По Константинополю стали усиленно распространяться поддельные билеты в 50 турецких лир довольно искусной выделки.
Полная никчёмность турецкой сыскной полиции и дилетантская постановка этого дела у союзников побудили последних, в частности англичан, испробовать и мои силы, так как уже к этому времени моё бюро успело завоевать себе в городе кое-какую репутацию.
Ко мне обратился английский лейтенант Кенеди, стоявший во главе английской полиции Стамбула, заявив, что располагает для розысков подделывателей 500 лир, отпущенными для этой цели «Dette Ottomane» (Международная Контрольная Комиссия в Константинополе).
Не без колебания согласился я на предложение лейтенанта.

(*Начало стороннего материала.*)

(** ** When the run goes through *)

(** X1: the run goes through, and a descriptor reaches [setup], exactly when
    both documents are readable; the readme has to be readable although its
    text is not used. *)
Theorem goes_through_iff_documents_readable decode wd :
  (fst (run decode wd) = inr tt <->
   exists readme text,
     contents decode wd "README.md" = Some readme /\
     contents decode wd "LICENSE" = Some text) /\
  ((exists d, construct decode wd = inr d) <-> fst (run decode wd) = inr tt).
Proof.
  assert (Hback : forall readme text,
             contents decode wd "README.md" = Some readme ->
             contents decode wd "LICENSE" = Some text ->
             fst (run decode wd) = inr tt).
  { intros readme text Hr Hl.
    now rewrite (run_went_through decode wd readme text Hr Hl). }
  assert (Hforth : fst (run decode wd) = inr tt ->
             exists readme text,
               contents decode wd "README.md" = Some readme /\
               contents decode wd "LICENSE" = Some text).
  { intros Hok. pose proof (run_cases decode wd) as Hcase.
    run_inversion Hcase; rewrite <- Heq in Hok; cbn in Hok; try discriminate.
    now exists readme, text. }
  split; [split |].
  - exact Hforth.
  - intros (readme & text & Hr & Hl). now apply Hback with readme text.
  - split.
    + intros (d & Hd).
      destruct (construct_inv decode wd d Hd) as (readme & text & Hr & Hl & _).
      now apply Hback with readme text.
    + intros Hok. destruct (Hforth Hok) as (readme & text & Hr & Hl).
      exists (setup_kwargs text (find_packages wd)).
      now apply construct_went_through with (readme := readme).
Qed.

(** X2: in a run that goes through, setuptools is called twice and in this
    order: [find_packages()] once, then [setup] once with the list that call
    returned as [packages]. *)
Theorem setup_receives_the_discovered_packages decode wd d :
  construct decode wd = inr d ->
  external_calls (trace (snd (run decode wd)))
    = [EvFindPackages (find_packages wd); EvSetup d] /\
  packages d = find_packages wd.
Proof.
  intros H.
  destruct (construct_inv decode wd d H) as (readme & text & Hr & Hl & ->).
  rewrite (run_went_through decode wd readme text Hr Hl). split; reflexivity.
Qed.

Lemma setup_receives_the_discovered_packages_on_checkout :
  external_calls (trace (snd (run ascii_codec checkout)))
    = [EvFindPackages (find_packages checkout);
       EvSetup (setup_kwargs "MIT License" ["esl"; "esl.chapter03"])] /\
  packages (setup_kwargs "MIT License" ["esl"; "esl.chapter03"])
    = find_packages checkout.
Proof.
  apply (setup_receives_the_discovered_packages ascii_codec checkout).
  reflexivity.
Defined.

(** ** When the run fails *)





(** X5: when the readme is not readable, for whatever reason, the run
    raises before [LICENSE] is touched: the license is never opened, the
    variable [long_description] is never bound and no file stays open. *)
Theorem unreadable_readme_stops_the_run decode wd :
  contents decode wd "README.md" = None ->
  (exists e, fst (run decode wd) = inl e) /\
  ~ In "LICENSE" (opened_paths (trace (snd (run decode wd)))) /\
  var_long_description (snd (run decode wd)) = None /\
  open_files (snd (run decode wd)) = [].
Proof.
  intros Hnone. pose proof (run_cases decode wd) as Hcase.
  run_inversion Hcase; try congruence; cbn; repeat split;
    try (eexists; reflexivity);
    cbn; intros Hin;
    repeat (destruct Hin as [Hin | Hin]; [discriminate Hin |]); exact Hin.
Qed.

Lemma unreadable_readme_on_checkout :
  (exists e, fst (run ascii_codec checkout_readme_directory) = inl e) /\
  ~ In "LICENSE" (opened_paths (trace (snd (run ascii_codec checkout_readme_directory)))) /\
  var_long_description (snd (run ascii_codec checkout_readme_directory)) = None /\
  open_files (snd (run ascii_codec checkout_readme_directory)) = [].
Proof.
  apply (unreadable_readme_stops_the_run ascii_codec checkout_readme_directory).
  reflexivity.
Defined.

(** X6: when the readme is readable and the license is not, for whatever
    reason, the run raises with [long_description] bound to the readme text:
    the first assignment has taken place, after the readme was opened, read
    and closed, and it is the last one. *)
Theorem unreadable_license_leaves_readme_text decode wd readme :
  contents decode wd "README.md" = Some readme ->
  contents decode wd "LICENSE" = None ->
  (exists e, fst (run decode wd) = inl e) /\
  var_long_description (snd (run decode wd)) = Some readme /\
  firstn 3 (trace (snd (run decode wd)))
    = [EvOpen "README.md" 3; EvRead 3; EvClose 3] /\
  open_files (snd (run decode wd)) = [].
Proof.
  intros Hreadme Hnone. pose proof (run_cases decode wd) as Hcase.
  inversion Hcase as
    [ Hr Heq | es Hr Heq | b Hr Hb Heq | first Hr Hl Heq | first es Hr Hl Heq
    | first b Hr Hl Hb Heq | first text Hr Hl Heq ];
    try congruence;
    try (apply contents_inv in Hreadme as (b0 & Hr0 & Hb0); congruence);
    cbn; repeat split; try (eexists; reflexivity); congruence.
Qed.

Lemma unreadable_license_on_checkout :
  (exists e, fst (run ascii_codec checkout_binary_license) = inl e) /\
  var_long_description (snd (run ascii_codec checkout_binary_license))
    = Some "# The Elements of Statistical Learning" /\
  firstn 3 (trace (snd (run ascii_codec checkout_binary_license)))
    = [EvOpen "README.md" 3; EvRead 3; EvClose 3] /\
  open_files (snd (run ascii_codec checkout_binary_license)) = [].
Proof.
  apply (unreadable_license_leaves_readme_text ascii_codec checkout_binary_license
           "# The Elements of Statistical Learning");
    reflexivity.
Defined.

(** ** File handles *)

(** X7: the two documents are never open at the same time: along every run
    at most one handle is held, the readme's being closed before the
    license is opened. *)
Theorem at_most_one_file_open decode wd :
  peak_open [] (trace (snd (run decode wd))) <= 1.
Proof.
  pose proof (run_cases decode wd) as Hcase.
  inversion Hcase; cbn; lia.
Qed.

Lemma fresh_fd_not_open s k :
  fds_fresh s = true -> next_fd s <= k -> find_fd k (open_files s) = None.
Proof.
  unfold fds_fresh. generalize (next_fd s) as n. intros n.
  induction (open_files s) as [| [fd f] t IH]; cbn; [reflexivity |].
  intros H Hk. apply andb_prop in H as [Hfd Ht].
  apply Nat.ltb_lt in Hfd.
  destruct (Nat.eqb_spec k fd) as [-> | _]; [lia |].
  now apply IH.
Qed.

Lemma read_then_assign_keeps_open_files decode fh s :
  open_files
    (snd ((text <- read decode fh ;; assign_long_description text) s))
  = open_files s.
Proof.
  unfold bind. pose proof (read_keeps_open_files decode fh s) as H.
  destruct (read decode fh s) as [[e | text] s1]; cbn in *; exact H.
Qed.

(** X8: a [with open(...)] block gives back the table of open files as it
    found it, and the handle it acquired is not in it, whether [open] fails,
    the body returns or the body raises; this holds for every body that
    does not open or close files itself. *)
Theorem with_block_releases_handle {A} wd path (body : nat -> M A) s :
  (forall fh s0, open_files (snd (body fh s0)) = open_files s0) ->
  fds_fresh s = true ->
  open_files (snd (with_open wd path body s)) = open_files s /\
  find_fd (next_fd s) (open_files (snd (with_open wd path body s))) = None.
Proof.
  intros Hbody Hfresh.
  assert (Hnot : find_fd (next_fd s) (open_files s) = None)
    by (apply fresh_fd_not_open; [exact Hfresh | lia]).
  assert (Hsame : open_files (snd (with_open wd path body s)) = open_files s).
  { unfold with_open, bind, finally, open.
    destruct (lookup path wd) as [[b | es] |]; cbn; try reflexivity.
    match goal with |- context [body ?fh ?s0] =>
      specialize (Hbody fh s0); destruct (body fh s0) as [r s1] end.
    cbn in *. rewrite Hbody. cbn. rewrite Nat.eqb_refl.
    now apply remove_fd_not_open. }
  split; [exact Hsame |]. rewrite Hsame. exact Hnot.
Qed.

Lemma with_block_releases_handle_in_busy_state :
  open_files
    (snd (with_open checkout "README.md"
            (fun fh => text <- read ascii_codec fh ;; assign_long_description text)
            busy_state))
  = open_files busy_state /\
  find_fd (next_fd busy_state)
    (open_files
       (snd (with_open checkout "README.md"
               (fun fh => text <- read ascii_codec fh ;; assign_long_description text)
               busy_state)))
  = None.
Proof.
  apply (with_block_releases_handle checkout "README.md"
           (fun fh => text <- read ascii_codec fh ;; assign_long_description text)
           busy_state).
  - intros fh s0. apply read_then_assign_keeps_open_files.
  - reflexivity.
Defined.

С одной стороны, 500 лир по тем бедственным временам представляли для меня заманчивую сумму, с другой – примитивность моего розыскного аппарата, чуждые мне условия быта, малое знакомство с народом не подавали большой надежды на успех. Но, в конце концов, понадеясь на свою счастливую звезду и рассчитывая, так сказать, на интернациональность преступной психологии, я изъявил своё согласие и взялся за дело. Для этого я распылил своих агентов по всему городу, и через неделю примерно им удалось приметить двух турок, не раз сплавлявших то в ресторанах, то в магазинах при расчёте поддельные пятидесятилирные бумажки. Установив наблюдение за ними, удалось выяснить, что турки эти часто посещают небольшое грязненькое кафе на улице Диван-Иойла близ мечети, где похоронен султан Абдул-Гамид. Там они встречались с красивым высоким турком, одетым по-европейски, но в феске и почему-то в высоких лакированных русских сапогах. Выяснилось, что встречи эти происходят довольно странным образом: турок быстро подходит к столику, занятому одним из выслеживаемых нами сбытчиков, спешно бросает ему на стол какой-то свёрток, сбытчик ещё скорее прячет его в карман, затем высокий турок, не обменявшись со своим сообщником ни одним словом, не оглядываясь, выходит из кафе, а его, по-видимому, сообщник, выпив медленно чашку кофе, минут через 10-15 следует его примеру. После таких свиданий деятельность сбытчиков каждый раз усиливалась.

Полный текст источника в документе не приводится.